(Collected data entries)
....................
Lemma group_key_values es r : group_key es r = key_of ((fun e => group_value e r) <$> es).
Proof.
  unfold group_key. assert (Hgen : forall k, foldl (fun key e => write_group_key key (group_value e r)) k es
    = k +:+ key_of ((fun e => group_value e r) <$> es)); [|apply Hgen].
  induction es as [|e es IH]; intros k; simpl.
  - induction k as [|c k IH]; [done|]. by rewrite append_cons, <- IH.
  - by rewrite IH, write_group_key_part, append_assoc.
Qed.

(** The text of [v] holds no separator, and no other value of [others] has it. *)
Definition rendered_apart (others : list value) (v : value) : Prop :=
  is_string v = true \/
  (unit_separator ∉ chars (value_to_string v)) /\
  Forall (fun w => is_string w = false -> value_to_string v = value_to_string w -> v = w) others.

Lemma key_part_inj vs v w k1 k2 :
  rendered_apart (w :: vs) v -> rendered_apart [] w ->
  key_part v +:+ k1 = key_part w +:+ k2 -> v = w /\ k1 = k2.
Proof.
  intros Hv Hw. unfold key_part, write_group_key.
  destruct (is_string v) eqn:Ev, (is_string w) eqn:Ew.
  - destruct v as [| | |s| |], w as [| | |t| |]; try done. rewrite !append_assoc, !append_nil_l, !append_cons, !append_nil_l. intros Heq.
    injection Heq as Heq.
    apply append_sep_inj in Heq as [Hn Heq]; [|apply pretty_N_no_colon..].
    apply (inj pretty) in Hn. apply append_length_inj in Heq as [-> Heq]; [|lia]. by injection Heq as ->.
  - destruct v as [| | |s| |], w; try done; by rewrite !append_assoc.
  - destruct w as [| | |s| |], v; try done; by rewrite !append_assoc.
  - destruct Hv as [Hv|[Hv1 Hv2]]; [congruence|]. destruct Hw as [Hw|[Hw _]]; [congruence|].
    assert (Hform : forall x k, is_string x = false ->
      match x with VString s => "" +:+ "s" +:+ pretty (N.of_nat (String.length s)) +:+ ":" +:+ s
                 | _ => "" +:+ "v" +:+ value_to_string x end +:+ String unit_separator "" +:+ k
      = String "v" (value_to_string x +:+ String unit_separator k)).
    { intros x k Hx. destruct x; try done; by rewrite ?append_assoc. }
    intros Heq. rewrite !append_assoc, !Hform in Heq by done. injection Heq as Heq.
    apply append_sep_inj in Heq as [Ht ->]; [|done..]. split; [|done].
    apply Forall_inv in Hv2. auto.
Qed.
....................
### Exercise details
Each line of the entries holding the string "rewrite" should be found and copied.

### Written reply
  - induction k as [|c k IH]; [done|]. by rewrite append_cons, <- IH.
  - by rewrite IH, write_group_key_part, append_assoc.
  - destruct v as [| | |s| |], w as [| | |t| |]; try done. rewrite !append_assoc, !append_nil_l, !append_cons, !append_nil_l. intros Heq.
  - destruct v as [| | |s| |], w; try done; by rewrite !append_assoc.
  - destruct w as [| | |s| |], v; try done; by rewrite !append_assoc.
    { intros x k Hx. destruct x; try done; by rewrite ?append_assoc. }
    intros Heq. rewrite !append_assoc, !Hform in Heq by done. injection Heq as Heq.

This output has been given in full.